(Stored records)

[Start of Attachment]

Lemma response_invariant_witness :
  responds
    (result (dispatch Examples.Sprintf_2f_zero (Examples.delivering "msg_001")
               (Welcome Examples.welcome_john)) Examples.w0)
    {| SendEmailResponse.MessageId := "msg_001";
       SendEmailResponse.Success := true;
       SendEmailResponse.Error := "";
       SendEmailResponse.Status := "sent";
       SendEmailResponse.Timestamp := now Examples.w0 |} ∧
  ∃ call messageID err,
    calls (after (dispatch Examples.Sprintf_2f_zero (Examples.delivering "msg_001")
                    (Welcome Examples.welcome_john)) Examples.w0) =
      calls Examples.w0 ++ [call] ∧
    respond (resendClient (Examples.delivering "msg_001")) (calls Examples.w0) call =
      (messageID, err).
Proof.
  assert (responds
    (result (dispatch Examples.Sprintf_2f_zero (Examples.delivering "msg_001")
               (Welcome Examples.welcome_john)) Examples.w0)
    {| SendEmailResponse.MessageId := "msg_001";
       SendEmailResponse.Success := true;
       SendEmailResponse.Error := "";
       SendEmailResponse.Status := "sent";
       SendEmailResponse.Timestamp := now Examples.w0 |}) as Hresp
    by reflexivity.
  split; [exact Hresp |].
  destruct (response_invariant Examples.Sprintf_2f_zero
              (Examples.delivering "msg_001") (Welcome Examples.welcome_john)
              Examples.w0 _ Hresp)
    as (_ & _ & _ & call & messageID & err & Hcalls & Hanswer & _).
  exists call, messageID, err. split; [exact Hcalls | exact Hanswer].
Defined.

(** C4, as stated, fails: non-emptiness is the provider's, not the
    handlers'.  When the provider succeeds with an empty identifier the
    response has [Success = true] with [MessageId] and [Error] both empty;
    when it fails with an error of empty text the response has
    [Success = false] with both empty again. *)
Lemma response_fields_both_empty :
  (∃ resp,
     responds (result (dispatch Examples.Sprintf_2f_zero (Examples.delivering "")
                         (Welcome Examples.welcome_john)) Examples.w0) resp ∧
     SendEmailResponse.Success resp = true ∧
     ¬ (SendEmailResponse.Error resp = "" ∧ SendEmailResponse.MessageId resp ≠ "") ∧
     SendEmailResponse.MessageId resp = "" ∧ SendEmailResponse.Error resp = "") ∧
  (∃ resp,
     responds (result (dispatch Examples.Sprintf_2f_zero (Examples.failing "")
                         (Welcome Examples.welcome_john)) Examples.w0) resp ∧
     SendEmailResponse.Success resp = false ∧
     ¬ (SendEmailResponse.MessageId resp = "" ∧ SendEmailResponse.Error resp ≠ "") ∧
     SendEmailResponse.MessageId resp = "" ∧ SendEmailResponse.Error resp = "").
Proof.
  split; eexists; (split; [reflexivity |]); simpl;
    (split; [reflexivity |]); (split; [| split; reflexivity]);
    intros [? Hne]; apply Hne; reflexivity.
Qed.

(** ** More on the handlers *)

(** X1. A SendTemplateEmail request with a recipient is rejected with
    [InvalidArgument] if and only if its template identifier is empty. *)
Theorem template_id_required
    (s : EmailServer) (req : SendTemplateEmailRequest.t) (w : World) :
  SendTemplateEmailRequest.To req ≠ "" →
  rejected_with codes.InvalidArgument (result (SendTemplateEmail s req) w) ↔
  SendTemplateEmailRequest.TemplateId req = "".
Proof.
  intros Hto. unfold rejected_with. destruct req as [to templateID variables].
  simpl in *. unfold_handlers. simpl. split_guards; simpl; try tauto.
  - split; [tauto | intros _; eexists; reflexivity].
  - split; [| tauto]. split_answer; intros [msg Hrej]; discriminate.
Qed.

Lemma template_id_required_witness :
  SendTemplateEmailRequest.To Examples.template_no_id ≠ "" ∧
  rejected_with codes.InvalidArgument
    (result (SendTemplateEmail (Examples.delivering "msg_001")
               Examples.template_no_id) Examples.w0).
Proof.
  assert (SendTemplateEmailRequest.To Examples.template_no_id ≠ "") as Hto
    by (simpl; discriminate).
  split; [exact Hto |].
  apply (template_id_required (Examples.delivering "msg_001")
           Examples.template_no_id Examples.w0 Hto).
  reflexivity.
Defined.

(** X2. A valid SendTemplateEmail request reaches the provider with its
    own template identifier and its own variables, nothing added and
    nothing removed: the constants of the fixed-purpose handlers
    ([app_name] and the like) are not supplied. *)
Theorem template_variables_forwarded
    (s : EmailServer) (req : SendTemplateEmailRequest.t) (w : World) :
  passes_validation (Template req) →
  ∃ variables : gmap string string,
    calls (after (SendTemplateEmail s req) w) =
      calls w ++ [CallSendWithTemplate (SendTemplateEmailRequest.To req)
                    (SendTemplateEmailRequest.TemplateId req) variables] ∧
    ∀ key, variables !! key = SendTemplateEmailRequest.Variables req !! key.
Proof.
  intros [Hto Hid]. destruct req as [to templateID variables]. simpl in *.
  unfold_handlers. simpl. split_guards; simpl; try tauto.
  exists variables. split; [split_answer; reflexivity | reflexivity].
Qed.

Lemma template_variables_forwarded_witness :
  passes_validation (Template Examples.template_custom) ∧
  ∃ variables : gmap string string,
    calls (after (SendTemplateEmail (Examples.delivering "msg_001")
                    Examples.template_custom) Examples.w0) =
      [CallSendWithTemplate "a@b.com" "monthly-statement" variables] ∧
    variables !! "month" = Some "October" ∧
    variables !! "app_name" = None.
Proof.
  assert (passes_validation (Template Examples.template_custom)) as Hok
    by (simpl; split; discriminate).
  split; [exact Hok |].
  destruct (template_variables_forwarded (Examples.delivering "msg_001")
              Examples.template_custom Examples.w0 Hok)
    as (variables & Hcalls & Hsame).
  exists variables. split; [exact Hcalls |].
  split; rewrite Hsame; reflexivity.
Defined.

(** X3. A valid SendEmail request reaches the provider's [SendEmail] with
    its recipient, subject and both bodies as they are; a body that is
    empty is forwarded empty. *)
Theorem raw_message_forwarded
    (s : EmailServer) (req : SendEmailRequest.t) (w : World) :
  passes_validation (RawMessage req) →
  calls (after (SendEmail s req) w) =
    calls w ++ [CallSendEmail (SendEmailRequest.To req) (SendEmailRequest.Subject req)
                  (SendEmailRequest.HtmlBody req) (SendEmailRequest.TextBody req)].
Proof.
  intros (Hto & Hsubject & Hbody). destruct req as [to subject html text].
  simpl in *. unfold_handlers. simpl. split_guards; simpl; try tauto.
  split_answer; reflexivity.
Qed.

Lemma raw_message_forwarded_witness :
  passes_validation (RawMessage Examples.raw_hello) ∧
  calls (after (SendEmail (Examples.delivering "msg_001") Examples.raw_hello)
               Examples.w0) =
    [CallSendEmail "a@b.com" "Hello" "" "plain text"].
Proof.
  assert (passes_validation (RawMessage Examples.raw_hello)) as Hok.
  { simpl. repeat split; try discriminate. intros [_ Htext]. discriminate Htext. }
  split; [exact Hok |].
  exact (raw_message_forwarded (Examples.delivering "msg_001") Examples.raw_hello
           Examples.w0 Hok).
Defined.

(** X4. A valid SendVerificationEmail request with a verification URL of
    its own keeps it: [verification_url] is that URL, the token is not
    appended to it, and the token still travels as [verification_token]. *)
Theorem explicit_verification_url_kept
    (s : EmailServer) (req : SendVerificationEmailRequest.t) (w : World) :
  passes_validation (Verification req) →
  SendVerificationEmailRequest.VerificationUrl req ≠ "" →
  ∃ variables : gmap string string,
    calls (after (SendVerificationEmail s req) w) =
      calls w ++ [CallSendWithTemplate (SendVerificationEmailRequest.To req)
                    "verification-email" variables] ∧
    variables !! "verification_url" =
      Some (SendVerificationEmailRequest.VerificationUrl req) ∧
    variables !! "verification_token" =
      Some (SendVerificationEmailRequest.VerificationToken req) ∧
    variables !! "user_name" = Some (SendVerificationEmailRequest.UserName req).
Proof.
  intros [Hto Htok] Hurl. destruct req as [to token url name]. simpl in *.
  unfold_handlers. simpl. split_guards; simpl; try tauto.
  eexists. split; [split_answer; reflexivity | repeat split; reflexivity].
Qed.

[End of Attachment]

TASK
Take every line above where "Hsame" appears and copy it.

ANSWER BELOW
    as (variables & Hcalls & Hsame).
  split; rewrite Hsame; reflexivity.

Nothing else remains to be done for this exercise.